RECORDS FOR THIS TASK —
(* ===== verification/EventBus.v ===== *)
(** * EventBus: internal/platform/eventbus/bus.go

    The in-process bus that wakes up connections: subscriptions are channels
    with room for one token, a notification copies the channels of a key
    under the lock and sends to them after it has released the lock.  The
    operations are functions on the state of the bus; their interleaving is
    the step relation [bus_step], in which the sends of a notification are
    steps of their own. *)

From Stdlib Require Import ZArith Permutation.
From stdpp Require Import gmap strings.
From S2P Require Import Prelude GoLib Domain.

Local Open Scope Z_scope.

(** [make(chan struct{}, 1)]. *)
Record Channel : Type := mkChannel { ch_full : bool; ch_closed : bool }.

(** [subs] holds, for every key, the channels by subscription identifier;
    [chans] is the heap of channels, addressed by position. *)
Record Bus : Type := mkBus {
  subs : gmap string (gmap N nat); next : Z; chans : list Channel }.

(** [New()]. *)
Definition new_bus : Bus := mkBus ∅ 0 [].

Definition listeners (key : string) (b : Bus) : gmap N nat := default ∅ (subs b !! key).

(** The result of an operation on a channel that may be closed. *)
Inductive chan_result : Type :=
  | Done (b : Bus)
  | Panics (msg : string).

(** [SubscribeKey]: the channel and the identifier that its cancellation
    closes over. *)
Definition SubscribeKey (key : string) (b : Bus) : nat * N * Bus :=
  let ch := length (chans b) in
  let next := wrap_unsigned 64 (next b + 1) in
  let id := Z.to_N next in
  (ch, id, mkBus (<[key := <[id := ch]> (listeners key b)]> (subs b)) next (chans b ++ [mkChannel false false])).

Definition set_chan (ch : nat) (c : Channel) (b : Bus) : Bus := mkBus (subs b) (next b) (<[ch := c]> (chans b)).
(* ===== verification/Push.v ===== *)
(** * Push: internal/application/push and internal/integrations/push/fcm

    The notifier that turns outbox events into push notifications: a queue
    that drops what does not fit, the mapping of an event to an envelope,
    the lookup of the device, and the message that is sent to Firebase. *)

From Stdlib Require Import ZArith.
From stdpp Require Import gmap strings.
From S2P Require Import Prelude GoLib GoTime Domain Database Effects OutboxRepo OutboxService ClientRepo.

Local Open Scope Z_scope.

(** ** types.go *)

Definition KindMessage : string := "message".
Definition KindFriendRequest : string := "friendRequest".

Record SafePayload : Type := mkSafePayload {
  sp_Title : string; sp_Subtitle : string; sp_SenderID : string; sp_SenderName : string;
  sp_PeerID : string; sp_DisplayName : string; sp_MessageCount : Z }.

Record Envelope : Type := mkEnvelope {
  en_EventID : string; en_EventType : string; en_Kind : string; en_DeviceID : string;
  en_SegmentID : string; en_RoomID : string; en_CreatedAt : Time; en_SafePayload : SafePayload }.

(** [time.Time{}], the first of January of the year 1. *)
Definition zero_time : Time := - 62135596800 * Second.

Definition ErrDisabled : error := EText "push sender disabled".

(** ** mapper.go *)

Section mapper.
Context {E : Env}.

(** [resolveProfileName]. *)
Variable resolveProfileName : Bytes → M string.

Definition fallbackString (value fallback : string) : string :=
  if decide (value = ""%string) then fallback else value.

Definition fallbackTime (value : Time) : M Time :=
  if decide (value = zero_time) then Now else ret value.

(** The name to show for a key, or a neutral text. *)
Definition shown_name (publicKey : Bytes) (neutral : string) : M string :=
  let* resolved := resolveProfileName publicKey in
  ret (fallbackString resolved neutral).

Definition mapMessageEvent (event : OutboxEvent) : M (option Envelope) :=
  let roomID := default ""%string (get_string (oe_Payload event) "roomId") in
  let messageID := default ""%string (get_string (oe_Payload event) "messageId") in
  let senderPublicKey := default [] (get_bytes (oe_Payload event) "senderPublicKey") in
  if decide (roomID = ""%string ∨ messageID = ""%string) then ret None else
  let* senderName := (if decide (senderPublicKey = []) then ret "New message"%string
                      else shown_name senderPublicKey "New message") in
  let* createdAt := fallbackTime (oe_CreatedAt event) in
  ret (Some (mkEnvelope (uuid_String (oe_EventID event)) (oe_EventType event) KindMessage (oe_DeviceID event)
    (fallbackString (oe_SegmentID event) roomID) roomID createdAt
    (mkSafePayload senderName "1 new message" (HexEncodeToString senderPublicKey) senderName "" "" 1))).

Definition mapFriendRequestEvent (event : OutboxEvent) : M (option Envelope) :=
  let senderPublicKey := default [] (get_bytes (oe_Payload event) "senderPublicKey") in
  if decide (senderPublicKey = []) then ret None else
  let peerID := HexEncodeToString senderPublicKey in
  let* displayName := shown_name senderPublicKey "New activity" in
  let* createdAt := fallbackTime (oe_CreatedAt event) in
  ret (Some (mkEnvelope (uuid_String (oe_EventID event)) (oe_EventType event) KindFriendRequest (oe_DeviceID event)
    (fallbackString (oe_SegmentID event) peerID) "" createdAt
    (mkSafePayload displayName "Sent you a friend request" "" "" peerID displayName 0))).

Definition MapOutboxEvent (event : OutboxEvent) : M (option Envelope) :=
  if decide (oe_EventType event = "mlsMessageReceived"%string) then mapMessageEvent event else
  if decide (oe_EventType event = "friend.requestReceived"%string) then mapFriendRequestEvent event else
  ret None.
End mapper.

Definition insert_unless_empty (key value : string) (data : gmap string string) : gmap string string :=
  if decide (value = ""%string) then data else <[key := value]> data.

Definition EnvelopeData (e : Envelope) : gmap string string :=
  let p := en_SafePayload e in
  let data : gmap string string := list_to_map
    [("eventId", en_EventID e); ("eventType", en_EventType e); ("kind", en_Kind e); ("deviceId", en_DeviceID e);
     ("segmentId", en_SegmentID e); ("createdAt", FormatRFC3339Nano (en_CreatedAt e));
     ("title", sp_Title p); ("subtitle", sp_Subtitle p)]%string in
  let data := insert_unless_empty "roomId" (en_RoomID e) data in
  let data := insert_unless_empty "senderId" (sp_SenderID p) data in
  let data := insert_unless_empty "senderName" (sp_SenderName p) data in
  let data := insert_unless_empty "peerId" (sp_PeerID p) data in
  let data := insert_unless_empty "displayName" (sp_DisplayName p) data in
  if decide (0 < sp_MessageCount p) then <["messageCount"%string := Itoa (sp_MessageCount p)]> data else data.

(** ** notifier.go *)

(** [Sender]. *)
Class Sender {E : Env} : Type := Send : string → Envelope → M unit.

Section notifier.
Context {E : Env} {S : Sender}.

(** The name of a profile; an error is the empty name. *)
Definition resolve_name (c : Ctx) (publicKey : Bytes) : M string :=
  let* r := attempt (LookupProfileName c publicKey) in
  ret (match r with inl _ => ""%string | inr name => name end).

(** [process] returns nothing; every other way out is logged. *)
Definition process (c : Ctx) (event : OutboxEvent) : M unit :=
  if decide (1 < oe_Attempts event) then ret tt else
  let* mapped := MapOutboxEvent (resolve_name c) event in
  match mapped with
  | None => ret tt
  | Some envelope =>
      let* r := attempt (LookupDevice c (oe_DeviceID event)) in
      match r with
      | inl _ => ret tt
      | inr None => ret tt
      | inr (Some device) =>
          if negb (dev_IsEnabled device) then ret tt else
          if decide (dev_PushToken device = ""%string) then ret tt else
          if decide (dev_Platform device ≠ 2) then ret tt else
          ignore_error (Send (dev_PushToken device) envelope)
      end
  end.

(** The buffered channel of the notifier. *)
Record Queue : Type := mkQueue { q_capacity : Z; q_events : list OutboxEvent }.

(** [NewNotifier]. *)
Definition NewNotifier (queueSize : Z) : Queue :=
  mkQueue (if decide (queueSize ≤ 0) then 64 else queueSize) [].

(** [NotifyOutboxEvent]: an event that does not fit is dropped. *)
Definition NotifyPush (event : OutboxEvent) (q : Queue) : Queue :=
  if decide (Z.of_nat (length (q_events q)) < q_capacity q)
  then mkQueue (q_capacity q) (q_events q ++ [event]) else q.

(** [case event := <-n.queue], when there is one. *)
Definition take_event (q : Queue) : option (OutboxEvent * Queue) :=
  match q_events q with [] => None | event :: events => Some (event, mkQueue (q_capacity q) events) end.

(** [Run] between two arrivals: every event in the queue is processed, and
    the loop waits on an empty queue. *)
Fixpoint drain (c : Ctx) (events : list OutboxEvent) : M unit :=
  match events with [] => ret tt | event :: events => process c event ;;; drain c events end.

Definition Run (c : Ctx) (q : Queue) : M Queue := drain c (q_events q) ;;; ret (mkQueue (q_capacity q) []).
End notifier.

(** ** fcm/client.go *)

(** [strings.TrimRight(s, "/")]. *)
Fixpoint drop_slashes (b : Bytes) : Bytes := match b with x2f :: b => drop_slashes b | _ => b end.
Definition trim_slashes (s : string) : string := of_bytes (reverse (drop_slashes (reverse (to_bytes s)))).

Record PushFCMConfiguration : Type := mkPushFCM {
  fcm_Enabled : bool; fcm_CredentialsFile : string; fcm_ProjectID : string; fcm_Endpoint : string; fcm_Timeout : Duration }.

(** [httpClient.Timeout] is kept with the client. *)
Record Client : Type := mkClient {
  cl_enabled : bool; cl_endpoint : string; cl_projectID : string; cl_timeout : Duration }.

Definition defaultEndpoint : string := "https://fcm.googleapis.com".

(** [credentials] stands for the file system and the OAuth library: the
    project of the credentials in a file, or the error of reading it. *)
Definition NewClient (credentials : string → error + string) (cfg : PushFCMConfiguration) : error + Client :=
  if negb (fcm_Enabled cfg) then inr (mkClient false "" "" 0) else
  let credentialsFile := TrimSpace (fcm_CredentialsFile cfg) in
  if decide (credentialsFile = ""%string)
  then inl (EText "push.fcm.credentials_file is required when enabled") else
  match credentials credentialsFile with
  | inl e => inl e
  | inr project =>
      let projectID := TrimSpace (fcm_ProjectID cfg) in
      let projectID := if decide (projectID = ""%string) then TrimSpace project else projectID in
      if decide (projectID = ""%string)
      then inl (EText "push.fcm.project_id is required when not present in credentials") else
      let timeout := if decide (fcm_Timeout cfg ≤ 0) then 10 * Second else fcm_Timeout cfg in
      let endpoint := trim_slashes (TrimSpace (fcm_Endpoint cfg)) in
      let endpoint := if decide (endpoint = ""%string) then defaultEndpoint else endpoint in
      inr (mkClient true endpoint projectID timeout)
  end.

Definition notificationTitle (e : Envelope) : string :=
  let title := TrimSpace (sp_Title (en_SafePayload e)) in
  if decide (title ≠ ""%string) then title else
  if decide (en_Kind e = KindMessage) then "New message" else
  if decide (en_Kind e = KindFriendRequest) then "New activity" else "SGTP".

Definition notificationBody (e : Envelope) : string :=
  let body := TrimSpace (sp_Subtitle (en_SafePayload e)) in
  if decide (body ≠ ""%string) then body else
  if decide (en_Kind e = KindMessage) then "1 new message" else
  if decide (en_Kind e = KindFriendRequest) then "Sent you a friend request" else "New notification".

Definition string_map (m : gmap string string) : any := AMap (prod_map id AString <$> map_to_list m).

Definition fcm_message (token : string) (e : Envelope) : any :=
  AMap [("message", AMap
    [("token", AString token);
     ("notification", AMap [("title", AString (notificationTitle e)); ("body", AString (notificationBody e))]);
     ("data", string_map (EnvelopeData e));
     ("android", AMap
       [("priority", AString "high"); ("ttl", AString "2419200s");
        ("notification", AMap
          [("channel_id", AString "sgtp_app_notifications"); ("icon", AString "ic_stat_sgtp_notification");
           ("sound", AString "default"); ("default_sound", ABool true); ("default_vibrate_timings", ABool true);
           ("notification_priority", AString "PRIORITY_HIGH"); ("visibility", AString "PUBLIC")])])])]%string.

(** [ClientSend]: [http_post] stands for the encoding of the body, the
    request and the status code of its answer. *)
Definition ClientSend {E : Env} (http_post : string → any → M Z) (client : Client) (token : string) (e : Envelope) : M unit :=
  if negb (cl_enabled client) then raise ErrDisabled else
  let* status := wrap_error "send fcm request"
    (http_post (cl_endpoint client +:+ "/v1/projects/" +:+ cl_projectID client +:+ "/messages:send") (fcm_message token e)) in
  if decide (200 ≤ status < 300) then ret tt else raise (EText "fcm send failed").
(* ===== verification/Config.v ===== *)
(** * Config: internal/config and the wiring of cmd/server

    The configuration, the overrides from the environment, validation, and
    the constructors [main] calls with it.  Durations are nanoseconds, as in
    Go; the services of the other files count microseconds. *)

From Stdlib Require Import ZArith.
From stdpp Require Import strings.
From S2P Require Import Prelude GoLib GoTime GoDuration Domain Database Effects OutboxRepo OutboxService AuthRepo.
From S2P Require Import AuthService ClientRepo FriendRepo RoomRepo ClientService Push.

Local Open Scope Z_scope.

(** ** Structures *)

Record AppPortsConfiguration : Type := mkPorts {
  TCPPort : Z; TCPTLSPort : Z; HTTPPort : Z; HTTPSPort : Z; WSPort : Z; WSSPort : Z }.

Record AppTLSConfiguration : Type := mkTLS { CertFile : string; KeyFile : string }.

Record AppConfiguration : Type := mkApp {
  app_Name : string; app_Host : string; app_Ports : AppPortsConfiguration; app_OutputPorts : AppPortsConfiguration;
  app_SessionChallengeTTL : Z; app_EventRetention : Z; app_EventBatchSize : Z; app_EventRedeliveryCooldown : Z;
  app_OutboxPollInterval : Z; app_OutboxBatchSizeSegments : Z; app_OutboxAckTimeout : Z; app_OutboxMaxAttempts : Z;
  app_OutboxJanitorInterval : Z; app_OutboxAckRetention : Z; app_OutboxDropRetention : Z;
  app_TLS : AppTLSConfiguration }.

Record LoggerConfig : Type := mkLogger { log_Level : string; log_HumanReadable : bool }.

Record PostgresConfig : Type := mkPostgres {
  pg_Host : string; pg_Port : Z; pg_Database : string; pg_Username : string; pg_Password : string;
  pg_SSLMode : string; pg_ConnectTimeoutS : Z }.

Record RedisConfig : Type := mkRedis { rd_Host : string; rd_Port : Z; rd_Database : Z; rd_Password : string }.

(** [PushConfiguration] has the one field [FCM]. *)
Record Config : Type := mkConfig {
  cf_App : AppConfiguration; cf_Push : PushFCMConfiguration; cf_Logger : LoggerConfig;
  cf_Postgres : PostgresConfig; cf_Redis : RedisConfig }.

(** ** Validation

    [None] is a nil error. *)

Definition blank (s : string) : bool := bool_decide (TrimSpace s = ""%string).

(** The first check that fails, with its message. *)
Fixpoint first_failure (checks : list (bool * string)) : option error :=
  match checks with
  | [] => None
  | (failed, message) :: checks => if failed then Some (EText message) else first_failure checks
  end.

Definition or_else (first second : option error) : option error :=
  match first with Some e => Some e | None => second end.

Definition isAllowedDuplicate (names : list string) (first second : string) : bool :=
  bool_decide (names = [first; second]) || bool_decide (names = [second; first]).

(** [duplicates[port] = append(duplicates[port], name)]. *)
Fixpoint register (port : Z) (name : string) (duplicates : list (Z * list string)) : list (Z * list string) :=
  match duplicates with
  | [] => [(port, [name])]
  | (p, names) :: rest => if decide (p = port) then (p, names ++ [name]) :: rest
                          else (p, names) :: register port name rest
  end.

Definition registered_ports (p : AppPortsConfiguration) : list (Z * list string) :=
  register (WSPort p) "ws_port" (register (HTTPPort p) "http_port" (register (TCPPort p) "tcp_port" [])).

(** Ports in use twice, except by HTTP and WebSocket together. *)
Definition refused_duplicate (entry : Z * list string) : bool :=
  bool_decide (2 ≤ length entry.2)%nat && negb (isAllowedDuplicate entry.2 "http_port" "ws_port").

(** [strings.Join(names, ", ")]. *)
Fixpoint Join (names : list string) (sep : string) : string :=
  match names with
  | [] => ""
  | [name] => name
  | name :: names => name +:+ sep +:+ Join names sep
  end.

Definition ValidateInternal (section : string) (p : AppPortsConfiguration) : option error :=
  let section := if blank section then "app.ports"%string else section in
  or_else (first_failure
    [((TCPPort p <=? 0)%Z, section +:+ ".tcp_port must be > 0");
     ((HTTPPort p <=? 0)%Z, section +:+ ".http_port must be > 0");
     ((WSPort p <=? 0)%Z, section +:+ ".ws_port must be > 0")]%string)
  (match List.find refused_duplicate (registered_ports p) with
   | Some (port, names) => Some (EText ("port " +:+ Itoa port +:+ " is reused by unsupported combination: " +:+ Join names ", "))
   | None => None
   end).

Definition ValidatePublic (section : string) (p : AppPortsConfiguration) : option error :=
  let section := if blank section then "app.output_ports"%string else section in
  first_failure
    [((TCPPort p <=? 0)%Z, section +:+ ".tcp_port must be > 0"); ((TCPTLSPort p <=? 0)%Z, section +:+ ".tcp_tls_port must be > 0");
     ((HTTPPort p <=? 0)%Z, section +:+ ".http_port must be > 0"); ((HTTPSPort p <=? 0)%Z, section +:+ ".https_port must be > 0");
     ((WSPort p <=? 0)%Z, section +:+ ".ws_port must be > 0"); ((WSSPort p <=? 0)%Z, section +:+ ".wss_port must be > 0")]%string.

Definition ValidateApp (a : AppConfiguration) : option error :=
  or_else (first_failure [(blank (app_Name a), "app.name is required"); (blank (app_Host a), "app.host is required")]%string)
  (or_else (ValidateInternal "app.ports" (app_Ports a))
  (or_else (ValidatePublic "app.output_ports" (app_OutputPorts a))
  (first_failure
    [((app_SessionChallengeTTL a <=? 0)%Z, "app.session_challenge_ttl must be > 0");
     ((app_EventRetention a <=? 0)%Z, "app.event_retention must be > 0");
     ((app_EventBatchSize a <=? 0)%Z, "app.event_batch_size must be > 0");
     ((app_EventRedeliveryCooldown a <? 0)%Z, "app.event_redelivery_cooldown must be >= 0");
     ((app_OutboxPollInterval a <? 0)%Z, "app.outbox_poll_interval must be >= 0");
     ((app_OutboxBatchSizeSegments a <? 0)%Z, "app.outbox_batch_size_segments must be >= 0");
     ((app_OutboxAckTimeout a <? 0)%Z, "app.outbox_ack_timeout must be >= 0");
     ((app_OutboxMaxAttempts a <? 0)%Z, "app.outbox_max_attempts must be >= 0");
     ((app_OutboxJanitorInterval a <? 0)%Z, "app.outbox_janitor_interval must be >= 0");
     ((app_OutboxAckRetention a <? 0)%Z, "app.outbox_ack_retention must be >= 0");
     ((app_OutboxDropRetention a <? 0)%Z, "app.outbox_drop_retention must be >= 0")]%string))).

Definition ValidatePush (p : PushFCMConfiguration) : option error :=
  first_failure [(fcm_Enabled p && blank (fcm_CredentialsFile p),
    "push.fcm.credentials_file is required when push.fcm.enabled = true"%string)].

Definition ValidateLogger (l : LoggerConfig) : option error :=
  first_failure [(blank (log_Level l), "logger.level is required"%string)].

Definition ValidatePostgres (p : PostgresConfig) : option error :=
  first_failure
    [(blank (pg_Host p), "postgres.host is required"); ((pg_Port p <=? 0)%Z, "postgres.port must be > 0");
     (blank (pg_Database p), "postgres.database is required"); (blank (pg_Username p), "postgres.username is required")]%string.

Definition ValidateRedis (r : RedisConfig) : option error :=
  first_failure
    [(blank (rd_Host r), "redis.host is required"); ((rd_Port r <=? 0)%Z, "redis.port must be > 0");
     ((rd_Database r <? 0)%Z, "redis.database must be >= 0")]%string.

Definition validate (c : Config) : option error :=
  or_else (ValidateApp (cf_App c)) (or_else (ValidatePush (cf_Push c)) (or_else (ValidateLogger (cf_Logger c))
    (or_else (ValidatePostgres (cf_Postgres c)) (ValidateRedis (cf_Redis c))))).

(** ** Overrides from the environment *)

(** [strings.EqualFold(s, t)] for a [t] of ASCII letters without [k] and
    [s]: no other character folds to those. *)
Definition lower_ascii (b : byte) : byte :=
  let v := byte_val b in if decide (65 ≤ v ≤ 90) then byte_of (v + 32) else b.
Definition EqualFold (s t : string) : bool :=
  bool_decide (lower_ascii <$> to_bytes s = lower_ascii <$> to_bytes t).

Section environment.
(** [os.Getenv]. *)
Variable getenv : string → string.

Definition env_value (name : string) : option string :=
  let value := TrimSpace (getenv name) in if decide (value = ""%string) then None else Some value.

(** A value that does not parse is ignored. *)
Definition env_duration (name : string) (current : Z) : Z := default current (env_value name ≫= ParseDuration).
Definition env_int (name : string) (current : Z) : Z := default current (env_value name ≫= Atoi).
Definition env_string (name current : string) : string := default current (env_value name).
Definition env_flag (name : string) (current : bool) : bool :=
  match env_value name with
  | Some value => bool_decide (value = "1"%string) || EqualFold value "true"
  | None => current
  end.

Definition override_app (a : AppConfiguration) : AppConfiguration :=
  mkApp (app_Name a) (app_Host a) (app_Ports a) (app_OutputPorts a)
    (env_duration "APP_SESSION_CHALLENGE_TTL" (app_SessionChallengeTTL a))
    (env_duration "APP_EVENT_RETENTION" (app_EventRetention a))
    (env_int "APP_EVENT_BATCH_SIZE" (app_EventBatchSize a))
    (env_duration "APP_EVENT_REDELIVERY_COOLDOWN" (app_EventRedeliveryCooldown a))
    (env_duration "APP_OUTBOX_POLL_INTERVAL" (app_OutboxPollInterval a))
    (env_int "APP_OUTBOX_BATCH_SIZE_SEGMENTS" (app_OutboxBatchSizeSegments a))
    (env_duration "APP_OUTBOX_ACK_TIMEOUT" (app_OutboxAckTimeout a))
    (env_int "APP_OUTBOX_MAX_ATTEMPTS" (app_OutboxMaxAttempts a))
    (env_duration "APP_OUTBOX_JANITOR_INTERVAL" (app_OutboxJanitorInterval a))
    (env_duration "APP_OUTBOX_ACK_RETENTION" (app_OutboxAckRetention a))
    (env_duration "APP_OUTBOX_DROP_RETENTION" (app_OutboxDropRetention a)) (app_TLS a).

Definition override_push (p : PushFCMConfiguration) : PushFCMConfiguration :=
  mkPushFCM (env_flag "PUSH_FCM_ENABLED" (fcm_Enabled p))
    (env_string "PUSH_FCM_CREDENTIALS_FILE" (fcm_CredentialsFile p))
    (env_string "PUSH_FCM_PROJECT_ID" (fcm_ProjectID p)) (env_string "PUSH_FCM_ENDPOINT" (fcm_Endpoint p))
    (env_duration "PUSH_FCM_TIMEOUT" (fcm_Timeout p)).

Definition applyEnvOverrides (c : Config) : Config :=
  mkConfig (override_app (cf_App c)) (override_push (cf_Push c)) (cf_Logger c) (cf_Postgres c) (cf_Redis c).

(** [Load]: [read_yaml] stands for the file system and the YAML decoder. *)
Definition DefaultPath : string := "config/config.yaml".
Definition Load (read_yaml : string → error + Config) (path : string) : error + Config :=
  let path := if blank path then DefaultPath else path in
  match read_yaml path with
  | inl e => inl e
  | inr c => let c := applyEnvOverrides c in
             match validate c with Some e => inl e | None => inr c end
  end.
End environment.

(** ** Derived settings *)

Definition configFallbackString (value fallback : string) : string := if blank value then fallback else value.

Definition Addr (r : RedisConfig) : string :=
  let port := if decide (rd_Port r = 0) then 6379 else rd_Port r in
  configFallbackString (rd_Host r) "localhost" +:+ ":" +:+ Itoa port.

Definition URL (r : RedisConfig) : string :=
  let auth := if decide (rd_Password r = ""%string) then ""%string else ":" +:+ rd_Password r +:+ "@" in
  "redis://" +:+ auth +:+ Addr r +:+ "/" +:+ Itoa (rd_Database r).

Inductive Level : Type := LevelDebug | LevelInfo | LevelWarn | LevelError.

(** [strings.ToLower], as far as a comparison with ASCII words can tell: the
    capital letters, and the Turkish capital I, whose lower case is [i]. *)
Fixpoint to_lower (b : Bytes) : Bytes :=
  match b with
  | xc4 :: xb0 :: b => x69 :: to_lower b
  | c :: b => lower_ascii c :: to_lower b
  | [] => []
  end.

Definition SlogLevel (l : LoggerConfig) : Level :=
  let level := of_bytes (to_lower (to_bytes (TrimSpace (log_Level l)))) in
  if decide (level = "debug"%string) then LevelDebug else
  if decide (level = "warn"%string ∨ level = "warning"%string) then LevelWarn else
  if decide (level = "error"%string) then LevelError else LevelInfo.

(** ** cmd/server/main.go: the services of a configuration *)

(** Nanoseconds as microseconds, away from zero, so that the tests of the
    constructors on the sign of a duration come out as in Go. *)
Definition micros (d : Z) : Duration := if decide (0 < d) then (d + 999) / 1000 else d / 1000.

Definition auth_config (a : AppConfiguration) : AuthConfig :=
  mkAuthConfig (micros (app_SessionChallengeTTL a)) (micros (app_EventRetention a)) (app_EventBatchSize a)
    (micros (app_EventRedeliveryCooldown a)).

(** [DeleteBatchSize] is left to its default. *)
Definition outbox_config (a : AppConfiguration) : OutboxConfig :=
  mkOutboxConfig (micros (app_OutboxPollInterval a)) (app_OutboxBatchSizeSegments a) (micros (app_OutboxAckTimeout a))
    (app_OutboxMaxAttempts a) (micros (app_OutboxJanitorInterval a)) 0 (micros (app_OutboxAckRetention a))
    (micros (app_OutboxDropRetention a)).

Definition client_config (a : AppConfiguration) : ClientConfig :=
  mkClientConfig (app_Name a) "2" (micros (app_SessionChallengeTTL a)) (micros (app_EventRetention a)) (app_EventBatchSize a).

Record Services : Type := mkServices {
  sv_outbox : OutboxService; sv_auth : AuthConfig; sv_client : ClientConfig; sv_fcm : Client; sv_push : Queue }.

(** The constructors in the order of [main], with the notifiers [bus] and
    [pushNotifier]; an error ends the process. *)
Definition main_services (credentials : string → error + string) (bus pushNotifier : option Notifier) (c : Config)
  : error + Services :=
  match NewClient credentials (cf_Push c) with
  | inl e => inl e
  | inr fcmClient =>
      let outboxNotifier := MultiNotifier (NewMultiNotifier [bus; pushNotifier]) in
      match NewService (outbox_config (cf_App c)) true true true (Some outboxNotifier) with
      | inl e => inl e
      | inr outboxService =>
          match NewAuthService (auth_config (cf_App c)) true with
          | inl e => inl e
          | inr authService =>
              match NewClientService (client_config (cf_App c)) true with
              | inl e => inl e
              | inr clientService => inr (mkServices outboxService authService clientService fcmClient (NewNotifier 256))
              end
          end
      end
  end.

EXERCISE — Would you quote everything above from the line containing "Definition ValidatePostgres (p" down to the line containing "Definition ValidateRedis (r"? Include both of those lines and nothing else.

FINISHED TASK —
Definition ValidatePostgres (p : PostgresConfig) : option error :=
  first_failure
    [(blank (pg_Host p), "postgres.host is required"); ((pg_Port p <=? 0)%Z, "postgres.port must be > 0");
     (blank (pg_Database p), "postgres.database is required"); (blank (pg_Username p), "postgres.username is required")]%string.

Definition ValidateRedis (r : RedisConfig) : option error :=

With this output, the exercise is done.